The pressure against this is real and relentless. Quarterly earnings. PE exit timelines. Optimize for the metric. Frank Slootman’s “we compensated the ServiceNow exec team on just one metric” was singleness of purpose — not short-termism. But the compression toward short-term is structural in the PE model, structural in public markets, structural in how most leadership is measured.

The Japanese contrast

US M&A in 2019 was ten times Japan’s in dollar terms. The S&P 500 average company lifespan is 15 years. The Japanese concept “hosoku nagaku” — thin and long — treats stable longevity as the actual goal, not as a constraint on the real goal. 21,000 Japanese companies over 100 years old. They’re not optimizing for the exit. They’re optimizing for the continuation.

The Western version

The Constellation Software model. Mark Leonard built a $95B empire through 600+ acquisitions. Decentralized. Minimal debt. No forced exits.
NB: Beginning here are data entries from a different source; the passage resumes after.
(* ===== verification/CheckerList.v ===== *)
(** The doubly linked list of the checker as a heap predicate: [seg] describes a chain of
    nodes, [lift] takes a call and its return out of it, [unlift] puts them back. *)
From S2P Require Import Prelude Bitset Checker.

Section lists.
Context {Inp Out : Type}.
Implicit Types (h : heap Inp Out) (l : list nat).

Definition hd_or (nx : option nat) l : option nat := match l with [] => nx | x :: _ => Some x end.
Definition last_or (pv : option nat) l : option nat := match last l with None => pv | o => o end.

(** The nodes at [l] are chained, from the predecessor [pv] to the successor [nx]. *)
Fixpoint seg h (pv : option nat) l (nx : option nat) : Prop :=
  match l with
  | [] => True
  | p :: l' => (exists nd, h !! p = Some nd /\ n_prev nd = pv /\ n_next nd = hd_or nx l')
               /\ seg h (Some p) l' nx
  end.

Lemma last_or_cons pv x l : last_or pv (x :: l) = last_or (Some x) l.
Proof. unfold last_or. rewrite last_cons. by destruct (last l). Qed.

Lemma last_or_snoc pv x l : last_or pv (l ++ [x]) = Some x.
Proof. unfold last_or. by rewrite last_snoc. Qed.

Lemma hd_or_app nx l1 l2 : hd_or nx (l1 ++ l2) = hd_or (hd_or nx l2) l1.
Proof. by destruct l1. Qed.

Lemma seg_app h pv l1 l2 nx :
  seg h pv (l1 ++ l2) nx <-> seg h pv l1 (hd_or nx l2) /\ seg h (last_or pv l1) l2 nx.
Proof.
  revert pv; induction l1 as [|x l1 IH]; intros pv; cbn [app seg].
  - unfold last_or. cbn. tauto.
  - rewrite IH, last_or_cons, hd_or_app. tauto.
Qed.

Lemma seg_frame h h' pv l nx :
  (forall p, p ∈ l -> h' !! p = h !! p) -> seg h pv l nx -> seg h' pv l nx.
Proof.
  revert pv; induction l as [|x l IH]; intros pv Hf; cbn; [done |].
  intros ((nd & Hx & Hp) & Hs). split.
  - exists nd. rewrite Hf by by left. done.
  - apply IH; [|done]. intros p Hp'. apply Hf. by right.
Qed.

Lemma seg_lookup h pv l nx p : seg h pv l nx -> p ∈ l -> is_Some (h !! p).
Proof.
  revert pv; induction l as [|x l IH]; intros pv; cbn; [by intros _ ?%elem_of_nil |].
  intros ((nd & Hx & _) & Hs) [->|Hp]%elem_of_cons; eauto.
Qed.

Lemma seg_prev h x l nx q nd : seg h (Some x) l nx -> q ∈ l -> h !! q = Some nd -> n_prev nd <> None.
Proof.
  revert x; induction l as [|y l IH]; intros x; cbn; [by intros _ ?%elem_of_nil |].
  intros ((nd' & Hx & Hp & _) & Hs) [->|Hq]%elem_of_cons Hnd; [congruence | eauto].
Qed.
(* ===== verification/RenderScan.v ===== *)
(** The left-to-right scan of [render]: it ends without NaN, its positions satisfy the
    constraints of the layout, and no other solution is smaller anywhere. *)
From S2P Require Import Prelude Checker Visualization Render RenderLayout.

(** ** The constraints *)

Section constraints.
Context (px : Z) (textWidth : string -> Z) (data : list part) (times : list Z).

(** [els] are the elements that the steps of a linearization name. *)
Definition names (r : list el * partialLinearization) (els : list el) : Prop :=
  Forall2 (fun id e => 0 <= ls_Index id /\ r.1 !! Z.to_nat (ls_Index id) = Some e) r.2 els.

(** The points [p] of a linearization: each in the box of its operation and at some
    distance from the one before, with room for the illegal next steps. *)
Record points_fit (X : Z -> Z) (r : list el * partialLinearization) (p : list Z) : Prop := {
  pf_length : base.length p = base.length r.2;
  pf_box : forall els j e z, names r els -> els !! j = Some e -> p !! j = Some z -> X (el_Start e) <= z <= X (el_End e);
  pf_next : forall j z z', p !! j = Some z -> p !! S j = Some z' -> z + EPSILON px <= z';
  pf_illegal : forall ie z, ie ∈ illegal_next r.1 r.2 -> last p = Some z -> z + EPSILON px <= X (el_End ie.2) }.

(** A layout: the position of each time and of the points of each linearization. *)
Record layout_ok (X : Z -> Z) (ps : list (list Z)) : Prop := {
  lo_zero : forall t, t ∈ times -> 0 <= X t;
  lo_gap : forall t t', t ∈ times -> t' ∈ times -> t < t' -> X t + BOX_GAP px <= X t';
  lo_text : forall e, e ∈ all_els data ->
    X (el_Start e) + (textWidth (el_Description e) + 2 * BOX_TEXT_PADDING px) <= X (el_End e);
  lo_points : Forall2 (points_fit X) (runs data) ps }.
End constraints.

(** ** Points *)

Section points.
Context (px : Z).
Implicit Types (X : Z -> Z) (els : list el).

(** The points that the scan computes for the positions [X] of the times. *)
Fixpoint pts X (p : option Z) els : list Z :=
  match els with
  | [] => []
  | e :: els =>
    let z := match p with None => X (el_Start e) | Some q => X (el_Start e) `max` (q + EPSILON px) end in
    z :: pts X (Some z) els
  end.

Lemma pts_length X p els : base.length (pts X p els) = base.length els.
Proof. revert p; induction els as [|e els IH]; intros p; cbn; [done | by rewrite IH]. Qed.

Lemma pts_step X p els m e : els !! m = Some e ->
  pts X p els !! m = Some (match (match last (take m (pts X p els)) with None => p | s => s end) with
                           | None => X (el_Start e) | Some q => X (el_Start e) `max` (q + EPSILON px) end).
Proof.
  revert p m; induction els as [|a els IH]; intros p [|m] He; cbn in He; [done..| |]; [by injection He as -> |].
  cbn [pts lookup list_lookup take]. rewrite (IH _ _ He), last_cons. by destruct (last (take m _)).
Qed.

(** The first point is at the start of its operation; the others are as far left as
    the start and the point before allow. *)
Lemma pts_first X els e : els !! 0%nat = Some e -> pts X None els !! 0%nat = Some (X (el_Start e)).
Proof. intros He. by rewrite (pts_step _ _ _ _ _ He). Qed.

Lemma pts_next X els m e z : els !! S m = Some e -> pts X None els !! m = Some z ->
  pts X None els !! S m = Some (X (el_Start e) `max` (z + EPSILON px)).
Proof. intros He Hz. by rewrite (pts_step _ _ _ _ _ He), (take_S_r _ _ _ Hz), last_snoc. Qed.

Lemma pts_ext X X' p els m :
  (forall j e, (j < m)%nat -> els !! j = Some e -> X (el_Start e) = X' (el_Start e)) ->
  take m (pts X p els) = take m (pts X' p els).
Proof.
  revert p m; induction els as [|e els IH]; intros p [|m] He; [done..|]. cbn.
  rewrite (He 0%nat e); [|lia | done]. f_equal. apply IH. intros j e' Hj. apply (He (S j)). lia.
Qed.

Lemma pts_lookup_ext X X' p els m :
  (forall j e, (j <= m)%nat -> els !! j = Some e -> X (el_Start e) = X' (el_Start e)) ->
  pts X p els !! m = pts X' p els !! m.
Proof.
  intros He. pose proof (pts_ext X X' p els (S m)) as Hext.
  rewrite <- (lookup_take_lt (pts X p els) (S m) m), <- (lookup_take_lt (pts X' p els) (S m) m) by lia.
  rewrite Hext; [done |]. intros j e Hj. apply He. lia.
Qed.
(** An assignment to one item. *)
Lemma grid_update f l p i row b :
  0 <= p -> l !! Z.to_nat p = Some row -> 0 <= i < len row ->
  (row ← go_index (grid f l) p; row ← go_update row i b; go_update (grid f l) p row)
  = Done (grid (fun q j => if decide (Z.of_nat q = p /\ Z.of_nat j = i) then b else f q j) l).
Proof.
  intros Hp Hl Hi. rewrite (go_index_lookup _ _ _ Hp (grid_lookup f l _ _ Hl)). cbn [mbind go_bind].
  rewrite go_update_Done by (rewrite length_imap; done). cbn [mbind go_bind].
  pose proof (lookup_lt_Some _ _ _ Hl) as Hlt.
  rewrite go_update_Done by (unfold grid; rewrite length_imap; lia). f_equal.
  apply list_eq. intros q. destruct (decide (q = Z.to_nat p)) as [->|Hne].
  - rewrite list_lookup_insert_eq by (unfold grid; rewrite length_imap; lia). rewrite (grid_lookup _ _ _ _ Hl). f_equal.
    apply list_eq. intros j. destruct (decide (j = Z.to_nat i)) as [->|Hj].
    + rewrite list_lookup_insert_eq by (rewrite length_imap; lia). rewrite list_lookup_imap.
      destruct (lookup_lt_is_Some_2 row (Z.to_nat i)) as [a ->]; [lia |]. cbn. rewrite decide_True by lia. done.
    + rewrite list_lookup_insert_ne, !list_lookup_imap by done. destruct (row !! j); [|done]. cbn.
      rewrite decide_False by lia. done.
  - rewrite list_lookup_insert_ne by done. unfold grid. rewrite !list_lookup_imap. destruct (l !! q); [|done]. cbn. f_equal.
    apply list_eq. intros j. rewrite !list_lookup_imap. destruct (_ !! j); [|done]. cbn. rewrite decide_False by lia. done.
Qed.
End grid.

(** ** What the page shows *)

Section views.
Context (pg : page).
Implicit Types (s : ui) (ep : errorPoint).

(** An element: partition and index. *)
Definition element : Type := Z * Z.
(** The selected and the highlighted element. *)
Definition view : Type := option element * option element.
Implicit Types (v : view) (sel focus : option element).

Definition on_page (e : element) : Prop :=
  0 <= e.1 /\ exists row, p_rects pg !! Z.to_nat e.1 = Some row /\ 0 <= e.2 < len row.

(** The linearization that is shown for an element: the longest one with it, otherwise
    one that it is an illegal next step of. *)
Definition lin_shown (e : element) : option Z :=
  p ← p_data pg !! Z.to_nat e.1;
  match pt_Largest p !! e.2 with
  | Some k => Some k
  | None => d ← p_drawn pg !! Z.to_nat e.1; d_largestIllegal d !! e.2
  end.

(** Without a highlight all partitions are shown, each with its first linearization;
    with one only the element's partition, with the element's linearization. *)
Definition layer_hidden focus (q : nat) : bool :=
  match focus with None => false | Some e => negb (Z.of_nat q =? e.1) end.
Definition lin_visible focus (q k : Z) : Prop :=
  match focus with None => k = 0 | Some e => q = e.1 /\ lin_shown e = Some k end.
#[export] Instance lin_visible_dec focus q k : Decision (lin_visible focus q k).
Proof. unfold lin_visible. destruct focus; apply _. Defined.

Definition layers_for focus : list bool := imap (fun q _ => layer_hidden focus q) (p_rects pg).
Definition lins_for focus : list (list bool) :=
  grid (fun q k => negb (bool_decide (lin_visible focus (Z.of_nat q) (Z.of_nat k)))) (d_lines <$> p_drawn pg).
Definition rects_for sel : list (list bool) :=
  grid (fun q j => bool_decide (sel = Some (Z.of_nat q, Z.of_nat j))) (p_rects pg).

(** The first error point of a linearization that is shown. *)
Definition target_for focus : option errorPoint :=
  snd <$> list_find (fun ep => lin_visible focus (ep_partition ep) (ep_lin ep)) (p_errorPoints pg).
Definition jump_ok focus s : Prop :=
  match target_for focus with
  | Some ep => u_inactive s = false /\ u_target s = Some ep
  | None => u_inactive s = true
  end.

(** The text of the tooltip is the one of its key. *)
Definition tooltip_fresh s : Prop :=
  forall key, u_lastTooltip s = Some key -> tooltip_text pg key = Done (u_innerHTML s).

(** The page shows the view [v]. *)
Record looks v s : Prop := {
  lk_selected : match v.1 with Some e => u_selected s = true /\ u_selectedIndex s = e | None => u_selected s = false end;
  lk_layers : u_historyLayers s = layers_for v.2;
  lk_lins : u_partialLayers s = lins_for v.2;
  lk_rects : u_historyRects s = rects_for v.1;
  lk_jump : jump_ok v.2 s;
  lk_tooltip : tooltip_fresh s }.

(** The abstract machine. *)
Definition view_step v (ev : event) : view :=
  match ev, v.1 with
  | MouseOver p i, None => (None, Some (p, i))
  | MouseOut, None => (None, None)
  | Click p i, Some e => if decide (e = (p, i)) then (None, None) else (Some (p, i), Some (p, i))
  | Click p i, None => (Some (p, i), Some (p, i))
  | BgClick, Some _ => (None, None)
  | JumpClick, None =>
    match target_for v.2 with
    | Some ep => let e := (ep_partition ep, ep_index ep) in (Some e, Some e)
    | None => v
    end
  | _, _ => v
  end.
Definition view_of (evs : list event) : view := foldl view_step (None, None) evs.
Hold forever. 34% annualized returns since IPO. The permanent capital model — 30-year funds, no forced exit — is an explicit rejection of the flip-in-five-years playbook.

What it means in PM

Products built for the current quarter look different from products built for the next decade. The former optimizes for demos and announcements. The latter invests in the platform, the architecture, the feedback loop. Platform work feels like cost when you’re staring down the cash gun. It isn’t. It’s the single largest long-term value driver in software.

Bending Spoons has never sold a company. Constellation has never sold a company. Both are outperforming the PE firms that build to sell. The short game is competed. The long game is mostly empty.